Desde la salida del nuevo Código de Policía el 30 de enero, la policía ha empezado su trabajo de control del uso del espacio público por parte de los vendedores ambulantes. “Por el momento, los controles son pedagógicos, los vendedores no son sancionados”, explica el Subintendente Juan G., quien patrulla en el barrio La Candelaria. “Pero dentro de seis meses tendrán que pagan multas”. El párrafo 4 del artículo 140 del Nuevo Código de Policía establece que la multa para ejercer una actividad de venta informal en la calle será de 98,360 pesos, o sea cuatro veces el salario mínimo. Siempre ha estado prohibido vender en la calle bajo el decreto 098 del 12 de abril de 2004, pero las multas eran demasiadas bajas para permitir la aplicación del decreto.

Los vendedores ambulantes afectados por la revalorización de estas multas, están denunciando impactos económicos negativos para ellos. “Esta prohibición va a empobrecer mi núcleo familiar, que son 3 menores de edad y mi esposa, porque dependemos de la venta de nuestros productos que elaboremos en casa” se preocupa Chepe Moncada, uno de los artesanos que se instalan frente al centro cultural Gabriel García Márquez. “No estoy en la calle por gusto o por placer, sino porque en este país hace falta sitios que pueden emplear a personas”, explica el hombre de 60 años. Deplora también la falta de oportunidades laborales para las personas de su edad, para quien encontrar empleo es más difícil. Chepe Moncada, está pensando en irse de su país, donde le “están negando el derecho a trabajar”.

Qué pasa con el empleo

Un objetivo de esta medida es reducir la tasa de empleo informal en Colombia. Según el informe del DANE, representa el 47,5% de los trabajadores de las 13 ciudades registradas para el trimestre octubre – diciembre de 2016. Para el Subintendente Juan G., este fortalecimiento del Código de Policía se explica porque los vendedores “afectan el bienestar de la calle, dejan los sitios sucios y no manejan las normas de higiene”. Sin embargo, las soluciones propuestas son criticadas por parte de los vendedores. Chepe Moncada deplora que las soluciones no han cambiado desde hace 15 años: “Quieren relocalizarnos en grandes almacenes, pero no son atractivos para el comercio. Solamente favorecen los grandes monopolios.” Otras ideas ya probadas fueron la instalación de quioscos, o la posibilidad de abrir tiendas dentro de los centros comerciales. “Es carísimo para los vendedores, y es más difícil el acceso para todos”, critica Sara Carmona, quien asistió a la intervención de la policía en contra de los vendedores.

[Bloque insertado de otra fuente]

Lemma filter_none P `{!∀ x, Decision (P x)} l :
  (∀ x, x ∈ l → ¬ P x) → filter P l = [].
Proof.
  induction l as [|x l IH]; intros H; [done|].
  rewrite filter_cons, decide_False by (apply H; by left).
  apply IH. intros y Hy. apply H. by right.
Qed.

Lemma filter_fmap_fst {B} (P : A → Prop) `{!∀ x, Decision (P x)} (l : list (A * B)) :
  (filter (λ o, P o.1) l).*1 = filter P l.*1.
Proof.
  induction l as [|o l IH]; [done|].
  rewrite fmap_cons, !filter_cons.
  destruct (decide (P o.1)); simpl; by rewrite <-IH.
Qed.

End list_facts.

Lemma filter_eq_seq (r a n : nat) :
  a ≤ r < a + n → filter (λ x, x = r) (seq a n) = [r].
Proof.
  revert a. induction n as [|n IH]; intros a Hr; [lia|].
  simpl. rewrite filter_cons. destruct (decide (a = r)) as [->|Hne].
  - f_equal. apply filter_none. intros x Hx%elem_of_seq. lia.
  - apply IH. lia.
Qed.

Lemma filter_ne_seq_length (r a n : nat) :
  a ≤ r < a + n → length (filter (λ x, x ≠ r) (seq a n)) = n - 1.
Proof.
  revert a. induction n as [|n IH]; intros a Hr; [lia|].
  simpl. rewrite filter_cons. destruct (decide (a ≠ r)) as [Hne|Heq].
  - simpl. rewrite IH by lia. lia.
  - rewrite filter_all; [rewrite length_seq; lia|].
    intros x Hx%elem_of_seq. lia.
Qed.
(** ** Strings: conversion and search lemmas *)

Section string_facts.

Lemma chars_app (s1 s2 : string) :
  Js.chars (s1 +:+ s2) = Js.chars s1 ++ Js.chars s2.
Proof.
  induction s1 as [|a s1 IH]; [reflexivity|].
  change (String a s1 +:+ s2) with (String a (s1 +:+ s2)).
  simpl. by rewrite IH.
Qed.

Lemma chars_inj (s1 s2 : string) : Js.chars s1 = Js.chars s2 → s1 = s2.
Proof.
  intros H. rewrite <-(String.string_of_list_ascii_of_string s1),
    <-(String.string_of_list_ascii_of_string s2). by rewrite H.
Qed.

Lemma chars_nil (s : string) : Js.chars s = [] → s = "".
Proof. intros H. by apply chars_inj. Qed.

Lemma app_string_inj_r (s1 s2 t : string) : s1 +:+ t = s2 +:+ t → s1 = s2.
Proof.
  intros H. apply chars_inj. apply (f_equal Js.chars) in H.
  rewrite !chars_app in H. by apply app_inv_tail in H.
Qed.

Lemma suffixed_inj (root : string) : Inj (=) (=) (suffixed root).
Proof.
  intros i j H. unfold suffixed in H.
  apply String.app_inj, String.app_inj, app_string_inj_r in H.
  by apply (inj pretty) in H.
Qed.

Lemma starts_with_app (pat l : list ascii) : Js.starts_with pat (pat ++ l) = true.
Proof. induction pat as [|p pat IH]; simpl; [done|]. by rewrite decide_True. Qed.

Lemma starts_with_split (pat l : list ascii) :
  Js.starts_with pat l = true → l = pat ++ drop (List.length pat) l.
Proof.
  revert l. induction pat as [|p pat IH]; intros [|c l] H; simpl in *; try done.
  destruct (decide (p = c)) as [->|]; [|done]. f_equal. by apply IH.
Qed.

Lemma last_index_app (pat l1 l2 : list ascii) (k : nat) :
  Js.last_index pat l2 = Some k →
  Js.last_index pat (l1 ++ l2) = Some (List.length l1 + k).
Proof.
  intros H. induction l1 as [|c l1 IH]; [done|].
  simpl. by rewrite IH.
Qed.

Lemma last_index_absent (p : ascii) (pat l : list ascii) :
  p ∉ l → Js.last_index (p :: pat) l = None.
Proof.
  induction l as [|c l IH]; intros Hp; [done|].
  apply not_elem_of_cons in Hp as [Hpc Hp].
  simpl. rewrite (IH Hp). by rewrite decide_False.
Qed.

Lemma last_index_here (p : ascii) (pat l : list ascii) :
  p ∉ l → Js.starts_with pat l = true →
  Js.last_index (p :: pat) (p :: l) = Some 0.
Proof.
  intros Hp Hs. cbn [Js.last_index]. rewrite (last_index_absent _ _ _ Hp).
  cbn [Js.starts_with]. by rewrite decide_True, Hs.
Qed.

Lemma last_index_occurs (pat l : list ascii) (k : nat) :
  Js.last_index pat l = Some k →
  l = take k l ++ pat ++ drop (k + List.length pat) l.
Proof.
  revert k. induction l as [|c l IH]; intros k H; simpl in H.
  - destruct pat; simplify_eq/=. done.
  - destruct (Js.last_index pat l) as [k'|] eqn:E.
    + simplify_eq/=. f_equal. by apply IH.
    + destruct (Js.starts_with pat (c :: l)) eqn:Es; simplify_eq/=.
      by apply starts_with_split in Es.
Qed.

Lemma digit_not_space (c : ascii) : Js.is_digit c = true → c ≠ " "%char.
Proof. intros H ->. done. Qed.

Lemma digit_not_paren (c : ascii) : Js.is_digit c = true → c ≠ "("%char.
Proof. intros H ->. done. Qed.

End string_facts.

(** ** Trimming *)

Section trim_facts.

Lemma trim_start_split (l : list ascii) :
  ∃ a, l = a ++ Js.trim_start l ∧ forallb Js.is_white a = true ∧
       ∀ c, head (Js.trim_start l) = Some c → Js.is_white c = false.
Proof.
  induction l as [|c l (a & Hl & Ha & Hh)]; simpl.
  - exists []. done.
  - destruct (Js.is_white c) eqn:Ec.
    + exists (c :: a). simpl. rewrite Ec, Ha. split_and!; [congruence|done|exact Hh].
    + exists []. split_and!; [done|done|]. simpl. intros ? [= <-]. exact Ec.
Qed.

Lemma trim_spec (s : string) : trimmed_of s (Js.trim s).
Proof.
  unfold trimmed_of, Js.trim. rewrite String.list_ascii_of_string_of_list_ascii.
  unfold Js.trim_chars.
  destruct (trim_start_split (Js.chars s)) as (a & Hs & Ha & Hh).
  set (m := Js.trim_start (Js.chars s)) in *.
  destruct (trim_start_split (reverse m)) as (b & Hm & Hb & Hl).
  set (k := Js.trim_start (reverse m)) in *.
  apply (f_equal reverse) in Hm. rewrite reverse_involutive, reverse_app in Hm.
  exists a, (reverse b). split_and!.
  - by rewrite <-Hm.
  - done.
  - rewrite forallb_forall in Hb |- *. intros c Hc. apply Hb.
    rewrite <-list_elem_of_In in Hc |- *. by rewrite elem_of_reverse in Hc.
  - intros c Hc. apply Hh. rewrite Hm.
    destruct (reverse k); [done|]. done.
  - intros c Hc. apply Hl. rewrite last_reverse in Hc. done.
Qed.

Lemma trim_blank (s : string) :
  forallb Js.is_white (Js.chars s) = true → Js.trim s = "".
Proof.
  intros H. unfold Js.trim, Js.trim_chars.
  assert (∀ l, forallb Js.is_white l = true → Js.trim_start l = []) as Hall.
  { induction l as [|c l IH]; simpl; [done|].
    intros [-> ?]%andb_prop. auto. }
  by rewrite (Hall _ H).
Qed.

Lemma trim_start_id (l : list ascii) :
  (∀ c, head l = Some c → Js.is_white c = false) → Js.trim_start l = l.
Proof. destruct l as [|c l]; [done|]. intros H. simpl. by rewrite (H c). Qed.

(** A trimmed string is left alone by [trim]. *)
Lemma trim_trimmed (s t : string) : trimmed_of s t → Js.trim t = t.
Proof.
  intros (a & b & _ & _ & _ & Hh & Hl). unfold Js.trim, Js.trim_chars.
  rewrite (trim_start_id _ Hh).
  rewrite trim_start_id; [by rewrite reverse_involutive, String.string_of_list_ascii_of_string|].
  intros c Hc. apply Hl. by rewrite <-head_reverse.
Qed.

Lemma trim_start_white (a l : list ascii) :
  forallb Js.is_white a = true → Js.trim_start (a ++ l) = Js.trim_start l.
Proof.
  induction a as [|c a IH]; [done|]. simpl.
  intros [-> Ha]%andb_prop. by apply IH.
Qed.

(** [trimmed_of] determines the trimmed string: it is what [trim]
    returns. *)
Lemma trimmed_of_unique (s t : string) : trimmed_of s t → t = Js.trim s.
Proof.
  intros (a & b & Hs & Ha & Hb & Hh & Hl). unfold Js.trim, Js.trim_chars.
  rewrite Hs, (trim_start_white _ _ Ha).
  destruct (Js.chars t) as [|c l] eqn:Et.
  - simpl. rewrite <-(app_nil_r b), (trim_start_white _ _ Hb). simpl.
    by apply chars_nil in Et.
  - rewrite (trim_start_id ((c :: l) ++ b)) by (intros c' [= <-]; by apply Hh).
    rewrite reverse_app.
    rewrite trim_start_white.
    2:{ rewrite forallb_forall in Hb |- *. intros x Hx. apply Hb.
        rewrite <-list_elem_of_In in Hx |- *. by rewrite elem_of_reverse in Hx. }
    rewrite trim_start_id by (intros c' Hc'; apply Hl; by rewrite <-head_reverse).
    rewrite reverse_involutive, <-Et.
    by rewrite String.string_of_list_ascii_of_string.
Qed.

End trim_facts.

(** ** The uniqueness policy *)

Section unique_name.

Implicit Types (maps : list MindMapDoc) (root base t : string).

Lemma name_used_true maps name :
  name_used maps name = true ↔ name ∈ doc_name <$> maps.
Proof.
  unfold name_used. rewrite existsb_exists, list_elem_of_fmap. split.
  - intros (m & Hin & Hm). apply bool_decide_eq_true in Hm.
    exists m. split; [done|]. by apply list_elem_of_In.
  - intros (m & -> & Hin). exists m. split; [by apply list_elem_of_In|].
    by apply bool_decide_eq_true.
Qed.

(** The loop stops at the first free suffix, and all the suffixes it
    passed are taken. *)
Lemma first_free_some maps root fuel i0 i :
  first_free maps root fuel i0 = Some i →
  i0 ≤ i ∧ name_used maps (suffixed root i) = false ∧
  ∀ j, i0 ≤ j < i → name_used maps (suffixed root j) = true.
Proof.
  revert i0. induction fuel as [|fuel IH]; intros i0 H; simpl in H; [done|].
  destruct (name_used maps (suffixed root i0)) eqn:E.
  - apply IH in H as (Hle & Hfree & Hused). split_and!; [lia|done|].
    intros j Hj. destruct (decide (j = i0)) as [->|]; [done|].
    apply Hused. lia.
  - simplify_eq. split_and!; [done..|]. intros j Hj. lia.
Qed.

Otra meta del nuevo Código de Policía es aumentar la seguridad. El Subintendente Juan G. sí cree que esta medida beneficia el uso debido del público: “en algunos sitios los vendedores ambulantes trabajan en conjunto con los ladrones”. Sin embargo, quitar los vendedores de la calle no parece una buena solución para Sara Carmona: “A mí me da miedo la ausencia de ellos”. Además, la estudiante de postgrado en la Universidad Nacional alerta sobre el hecho de que estas personas no siempre tienen las herramientas y la formación para trabajar en la economía formal: “Muchas de estas personas hacen parte de los grupos los más segregados: desplazados por el conflicto, o grupos étnicos como los indígenas. Ellos no manejan bien el español y deben sobrevivir por su cultura”.

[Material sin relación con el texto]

(** * DefaultBowlerComs: frame dispatcher and alternating-bit receiver

    A shallow embedding of [include/defaultBowlerComs.hpp].  The class
    [DefaultBowlerComs<N>] owns a transport ([server]), a registry of packet
    handlers ([packets]), the per-identifier state of the reliable transport
    ([reliableState]) and a queue of deferred handler constructors
    ([ensuredPackets]).  Its member functions are embedded as computations in
    a state monad over these fields.

    The transport ([BowlerServer<N>]) and the handlers ([Packet]) are abstract
    interfaces in the source; they are type classes here.  Calls through them,
    and the [BOWLER_LOG] diagnostics, are recorded in a chronological [trace],
    so that "the handler ran once", "the frame was written" and "nothing was
    written" are statements about the trace. *)

From stdpp Require Import base option list gmap sorting.
From Stdlib Require Import ZArith Lia.

Local Open Scope Z_scope.

(** ** Constants *)

(** Modelled from the spec: [HEADER_LENGTH] is declared in
    [bowlerDeviceServerUtil.hpp], which is not part of the sources at hand.
    The buffer format documented on the class (identifier, sequence number,
    acknowledgment number, each one byte, then the payload) and the frame
    table of the specification (payload at offsets 3..N-1) fix it to three. *)
Definition HEADER_LENGTH : nat := 3.

(** The [errno] values the class stores or compares with (the usual POSIX
    numbering; [EWOULDBLOCK] is [EAGAIN]). *)
Definition EINVAL : Z := 22.
Definition ENODEV : Z := 19.
Definition EWOULDBLOCK : Z := 11.

(** ** Interfaces *)

(** [enum states_t { waitForZero, waitForOne }]: the state of one reliable
    channel.  [waitForZero] is the enumerator with value zero, hence what
    [std::map::operator[]] creates for a missing key. *)
Inductive states_t : Type := waitForZero | waitForOne.

Global Instance states_t_eq_dec : EqDecision states_t.
Proof. solve_decision. Defined.

(** The [Packet] interface.  A handler object may carry state of its own, so
    [event] returns the object after the call; it also sees and may set
    [errno].  A handler is taken not to call back into the object that
    dispatches to it (the server management handler is given a pointer to it
    by the constructor, and its class is not part of the sources at hand):
    what is proved about a call of [event] concerns the dispatcher's own
    steps around it.  The payload is the part of the buffer from [HEADER_LENGTH] on,
    rewritten in place: [event] is given the payload and returns it as the
    handler left it.  The result is the [std::int32_t] the handler
    returns. *)
Class Packet (P : Type) : Type := {
  getId : P -> Z;
  isReliable : P -> bool;
  event : P -> Z -> list Z -> P * Z * list Z * Z
}.

(** The [BowlerServer<N>] interface.  Every call takes the transport and
    [errno] and returns both, followed by the [std::int32_t] result and, for
    [isDataAvailable] and [read], the value stored through the reference
    argument. *)
Class BowlerServer (S : Type) : Type := {
  isDataAvailable : S -> Z -> S * Z * Z * bool;
  read : S -> Z -> S * Z * Z * list Z;
  write : S -> Z -> list Z -> S * Z * Z
}.

(** Diagnostics printed through [BOWLER_LOG] (a macro of another header;
    printing is an effect of the trace here), each with the [errno] it
    prints where the format string has one. *)
Inductive LogMsg : Type :=
| LogNotFound (id : Z)
| LogReplyError (e : Z)
| LogReadError (e : Z)
| LogPeekError (e : Z)
| LogEventError (e : Z)
| LogWriteError (e : Z).

(** What the class does to the outside, in order. *)
Inductive Effect : Type :=
| CallIsDataAvailable
| CallRead
| CallWrite (frame : list Z)
| CallEvent (id : Z) (payload : list Z)
| CallFactory (i : nat)
| Log (m : LogMsg).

En efecto, según Chepe Moncada las artesanías expuestas en la calle son algo cultural, que se transmiten de generación en generación, a través de la historia del país. “Son patrimonios intangibles de la humanidad según la UNESCO”, afirma el hombre con orgullo. “No estoy exponiendo piratería, ni artesanía china, ni peruana…” se defiende el fabricante de joyería. “Cada vez que un turista me compra, estoy participando en la promoción cultural del país y genero una entrada de divisas”.

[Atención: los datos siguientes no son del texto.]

(** * EchoVoid: the feature-extraction and aggregation pipeline

    A shallow embedding of [server/services/musicbrainz.ts], class
    [MusicBrainzService], and the properties its specification states about
    it.  The file is modelled in its current revision: the one whose
    [searchRecording] loops over [maxRetries] attempts with a timeout and
    whose [extractFeaturesFromSongs] returns an empty scaffold.  Around it
    stand the code that calls the service and reads what it leaves: the
    in-memory store of [server/storage.ts] and the routes of
    [server/routes.ts]; and the earlier revision of the two methods of the
    service that changed.

    Numbers.  A JavaScript [number] is modelled by an exact rational in
    canonical form ([Qc]), so that Leibniz equality is numeric equality and
    every function below evaluates.  Rounding, [NaN] and the infinities are
    outside the model; [Math.sqrt] is a parameter of the development.  What
    is stated of the numbers is therefore a closed form in the order of the
    operations of the code, a fact of order, or an equality that the code
    keeps up to rounding and that is said to be so.  Where rounding decides
    a result that no tolerance absorbs, the order of the dominant pitches,
    the two functions concerned are given a second time over the binary64
    floats of the kernel ([Module Double]).

    Strings.  The artist and the title of a song are well-formed strings,
    on which [encodeURIComponent] does not throw, so that every attempt of a
    search issues its request; a string with a lone surrogate, on which the
    attempt fails before any request, is outside the model.

    Effects.  An [async] method is a function from the number of requests
    issued so far to an outcome (a returned value or a thrown exception), the
    events emitted and the new number of requests; the two services are a
    [World] that answers each request by its number and its arguments.  Waits
    and deadlines appear as events and replies, not as time.

    Store and routes.  The store is a record of its maps, each an association
    list in insertion order, and a method is a function from the store to its
    result and the new store.  A route is a function from the parsed request
    body and the store to the response and the new store; what [randomUUID()],
    [new Date()], [Math.random()], [toFixed], the language model and the video
    search give are arguments, and what a route logs is left out. *)

From Stdlib Require Import QArith Qcanon ZArith Sorted Floats Uint63.
From stdpp Require Import base numbers option list sorting strings pretty.

Local Open Scope Qc_scope.

(** * Part I: the program *)

(** ** Numbers and truthiness *)

(** [arr.length] used as a number. *)
Definition of_nat (n : nat) : Qc := Qc_of_Z (Z.of_nat n).

(** [if (x)] on a number: every number but [0] is truthy. *)
Definition truthy (x : Qc) : bool := bool_decide (x ≠ 0).

(** [x || 0] where [x] is a number or [undefined]. *)
Definition or_zero (x : option Qc) : Qc :=
  match x with
  | Some v => if truthy v then v else 0
  | None => 0
  end.

(** [a[i]] for an index that the code keeps below [a.length]. *)
Definition at_index (a : list Qc) (i : nat) : Qc := default 0 (a !! i).

(** [Math.pow(x, 2)]. *)
Definition pow2 (x : Qc) : Qc := Qcpower x 2.

Definition Qc_min (x y : Qc) : Qc := if decide (x ≤ y) then x else y.
Definition Qc_max (x y : Qc) : Qc := if decide (x ≤ y) then y else x.

(** [Math.min(...arr)] and [Math.max(...arr)] on a non-empty array (the only
    place they are called is guarded by [tempos.length > 0]); on the empty
    array the model answers [0]. *)
Definition Math_min (arr : list Qc) : Qc :=
  match arr with
  | [] => 0
  | x :: xs => foldl Qc_min x xs
  end.

Definition Math_max (arr : list Qc) : Qc :=
  match arr with
  | [] => 0
  | x :: xs => foldl Qc_max x xs
  end.

(** ** Data model *)

(** The interfaces of the source, with its field names; where two interfaces
    share a name ([mean], [var], [mfcc], [id], [title]) the field carries the
    name of its interface as a prefix. *)

Record Rhythm := {
  bpm : option Qc;
  beats_count : option Qc;
}.

Record KeyEdma := {
  key : option string;
  scale : option string;
}.

Record Tonal := {
  chroma_cens : option (list Qc);
  key_edma : option KeyEdma;
}.

Record Mfcc := {
  mfcc_mean : option (list Qc);
  mfcc_var : option (list Qc);
}.

Record SpectralCentroid := { centroid_mean : option Qc }.
Record SpectralFlux := { flux_var : option Qc }.
Record ZeroCrossingRate := { zcr_mean : option Qc }.

Record Lowlevel := {
  mfcc : option Mfcc;
  spectral_centroid : option SpectralCentroid;
  spectral_flux : option SpectralFlux;
  zerocrossingrate : option ZeroCrossingRate;
}.

(** [interface AcousticBrainzFeatures]: every field optional. *)
Record AcousticBrainzFeatures := {
  rhythm : option Rhythm;
  tonal : option Tonal;
  lowlevel : option Lowlevel;
}.

Record TempoStats := {
  tempo_mean : Qc;
  tempo_std : Qc;
  tempo_range : Qc * Qc;
}.

Record MfccStats := {
  mean_vector : list Qc;
  variance_matrix : list (list Qc);
}.

Record ChromaStats := {
  dominant_pitches : list nat;
  avg_profile : list Qc;
}.

Record SpectralStats := {
  avg_centroid : Qc;
  flux_variance : Qc;
}.

(** The object literal [aggregateFeatures] returns. *)
Record AggregateProfile := {
  tempo : TempoStats;
  agg_mfcc : MfccStats;
  chroma : ChromaStats;
  spectral : SpectralStats;
  rhythm_complexity : Qc;
}.

(** ** The numeric aggregator *)

(** The optional chains read by [aggregateFeatures]:
    [feature.rhythm?.bpm], [feature.lowlevel?.mfcc?.mean], ... *)
Definition rhythm_bpm (feature : AcousticBrainzFeatures) : option Qc :=
  match rhythm feature with
  | Some r => bpm r
  | None => None
  end.

Definition tonal_chroma_cens (feature : AcousticBrainzFeatures)
  : option (list Qc) :=
  match tonal feature with
  | Some t => chroma_cens t
  | None => None
  end.

Definition lowlevel_mfcc_mean (feature : AcousticBrainzFeatures)
  : option (list Qc) :=
  match lowlevel feature with
  | Some l => match mfcc l with Some m => mfcc_mean m | None => None end
  | None => None
  end.

Definition lowlevel_spectral_centroid_mean (feature : AcousticBrainzFeatures)
  : option Qc :=
  match lowlevel feature with
  | Some l =>
      match spectral_centroid l with Some s => centroid_mean s | None => None end
  | None => None
  end.

Definition lowlevel_spectral_flux_var (feature : AcousticBrainzFeatures)
  : option Qc :=
  match lowlevel feature with
  | Some l => match spectral_flux l with Some s => flux_var s | None => None end
  | None => None
  end.

Definition lowlevel_zerocrossingrate_mean (feature : AcousticBrainzFeatures)
  : option Qc :=
  match lowlevel feature with
  | Some l =>
      match zerocrossingrate l with Some z => zcr_mean z | None => None end
  | None => None
  end.

(** [{ val, idx }] as built in [getDominantPitches]. *)
Record Indexed := {
  val : Qc;
  idx : nat;
}.

(** [Array.prototype.sort] with the comparator [(a, b) => b.val - a.val].
    The sort is stable, so its result is determined by the comparator alone;
    it is computed here by stable insertion: [x], which stood before every
    element of [l], goes before the first element not greater than it. *)
Fixpoint insert_desc (x : Indexed) (l : list Indexed) : list Indexed :=
  match l with
  | [] => [x]
  | y :: l' =>
      if decide (val y ≤ val x) then x :: y :: l' else y :: insert_desc x l'
  end.

Definition sort_desc (l : list Indexed) : list Indexed :=
  foldr insert_desc [] l.

Section Aggregator.

(** [Math.sqrt]. *)
Variable sqrt : Qc → Qc.

Definition mean (arr : list Qc) : Qc :=
  if decide (length arr = 0%nat) then 0
  else foldl (λ sum val, sum + val) 0 arr / of_nat (length arr).

Definition std (arr : list Qc) : Qc :=
  if decide (length arr = 0%nat) then 0
  else
    let mean := mean arr in
    let variance :=
      foldl (λ sum val, sum + pow2 (val - mean)) 0 arr / of_nat (length arr) in
    sqrt variance.

Definition variance (arr : list Qc) : Qc :=
  if decide (length arr = 0%nat) then 0
  else
    let mean := mean arr in
    foldl (λ sum val, sum + pow2 (val - mean)) 0 arr / of_nat (length arr).

(** The inner loop of [meanVector],
    [for (i = 0; i < Math.min(length, vector.length); i++) result[i] += vector[i]],
    and its body. *)
Definition add_at (vector result : list Qc) (i : nat) : list Qc :=
  <[i := at_index result i + at_index vector i]> result.

Definition add_vector (length : nat) (result vector : list Qc) : list Qc :=
  foldl (add_at vector) result (seq 0 (length `min` List.length vector)).

Definition meanVector (vectors : list (list Qc)) : list Qc :=
  match vectors with
  | [] => []
  | v0 :: _ =>
      let length := List.length v0 in
      let result := foldl (add_vector length) (replicate length 0) vectors in
      (λ val, val / of_nat (List.length vectors)) <$> result
  end.

(** [matrix[i][j] += d], for a row [i] of the matrix (the loops stay within
    [length] rows and columns). *)
Definition matrix_add (matrix : list (list Qc)) (i j : nat) (d : Qc)
  : list (list Qc) :=
  match matrix !! i with
  | Some row => <[i := <[j := at_index row j + d]> row]> matrix
  | None => matrix
  end.

(** The loop over [j] in [varianceMatrix], for one vector and one [i]. *)
Definition add_row (meanVec vector : list Qc) (length : nat)
    (matrix : list (list Qc)) (i : nat) : list (list Qc) :=
  foldl (λ matrix j,
      let diffI := or_zero (vector !! i) - at_index meanVec i in
      let diffJ := or_zero (vector !! j) - at_index meanVec j in
      matrix_add matrix i j (diffI * diffJ))
    matrix (seq 0 length).

(** The body of the loop over [vectors] in [varianceMatrix]. *)
Definition add_outer (meanVec : list Qc) (length : nat)
    (matrix : list (list Qc)) (vector : list Qc) : list (list Qc) :=
  foldl (add_row meanVec vector length) matrix (seq 0 length).

Definition varianceMatrix (vectors : list (list Qc)) : list (list Qc) :=
  match vectors with
  | [] => []
  | _ :: _ =>
      let meanVec := meanVector vectors in
      let length := List.length meanVec in
      let matrix := replicate length (replicate length 0) in
      let matrix := foldl (add_outer meanVec length) matrix vectors in
      (λ row : list Qc, (λ val, val / of_nat (List.length vectors)) <$> row) <$> matrix
  end.

Definition getDominantPitches (chromas : list (list Qc)) : list nat :=
  match chromas with
  | [] => []
  | _ :: _ =>
      let avgChroma := meanVector chromas in
      let indexed := imap (λ idx val, {| val := val; idx := idx |}) avgChroma in
      let indexed := sort_desc indexed in
      idx <$> take 3 indexed
  end.

(** The six arrays filled by the loop of [aggregateFeatures]. *)
Record Collected := {
  tempos : list Qc;
  mfccs : list (list Qc);
  chromas : list (list Qc);
  centroids : list Qc;
  fluxes : list Qc;
  zeroCrossings : list Qc;
}.

(** [if (x) arr.push(x)] for an optional number: [undefined] and [0] are
    falsy. *)
Definition push_number (arr : list Qc) (x : option Qc) : list Qc :=
  match x with
  | Some v => if truthy v then arr ++ [v] else arr
  | None => arr
  end.

(** [if (x) arr.push(x)] for an optional array: only [undefined] is falsy,
    an empty array is an object and therefore truthy. *)
Definition push_vector (arr : list (list Qc)) (x : option (list Qc))
  : list (list Qc) :=
  match x with
  | Some v => arr ++ [v]
  | None => arr
  end.

Definition collect_step (c : Collected) (feature : AcousticBrainzFeatures)
  : Collected :=
  {| tempos := push_number (tempos c) (rhythm_bpm feature);
     mfccs := push_vector (mfccs c) (lowlevel_mfcc_mean feature);
     chromas := push_vector (chromas c) (tonal_chroma_cens feature);
     centroids := push_number (centroids c) (lowlevel_spectral_centroid_mean feature);
     fluxes := push_number (fluxes c) (lowlevel_spectral_flux_var feature);
     zeroCrossings :=
       push_number (zeroCrossings c) (lowlevel_zerocrossingrate_mean feature) |}.

Definition no_collected : Collected :=
  {| tempos := []; mfccs := []; chromas := [];
     centroids := []; fluxes := []; zeroCrossings := [] |}.

Definition collect (features : list AcousticBrainzFeatures) : Collected :=
  foldl collect_step no_collected features.

Definition aggregateFeatures (features : list AcousticBrainzFeatures)
  : AggregateProfile :=
  let c := collect features in
  {| tempo :=
       {| tempo_mean := mean (tempos c);
          tempo_std := std (tempos c);
          tempo_range :=
            if decide (0 < length (tempos c))%nat
            then (Math_min (tempos c), Math_max (tempos c))
            else (0, 0) |};
     agg_mfcc :=
       {| mean_vector := meanVector (mfccs c);
          variance_matrix := varianceMatrix (mfccs c) |};
     chroma :=
       {| dominant_pitches := getDominantPitches (chromas c);
          avg_profile := meanVector (chromas c) |};
     spectral :=
       {| avg_centroid := mean (centroids c);
          flux_variance := variance (fluxes c) |};
     rhythm_complexity := mean (zeroCrossings c) |}.

End Aggregator.

(** ** The mean vector and the dominant pitches in double precision *)

(** [meanVector] and [getDominantPitches] once more, over the binary64
    floats of the kernel, whose operations round as those of JavaScript
    do. *)
Module Double.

Para protestar en contra de esta parte del Nuevo Código de Policía, más de miles de vendedores y ciudadanos organizaron una marcha el lunes 13 de febrero en el centro de Bogotá. Sostienen una demanda para abolir este artículo del nuevo Código. “Toca buscar estrategias de fondo para organizar la venta de calle, y no simplemente maquillar la realidad para que las calles quedan bonitas sin vendedores” concluye Sara Carmona.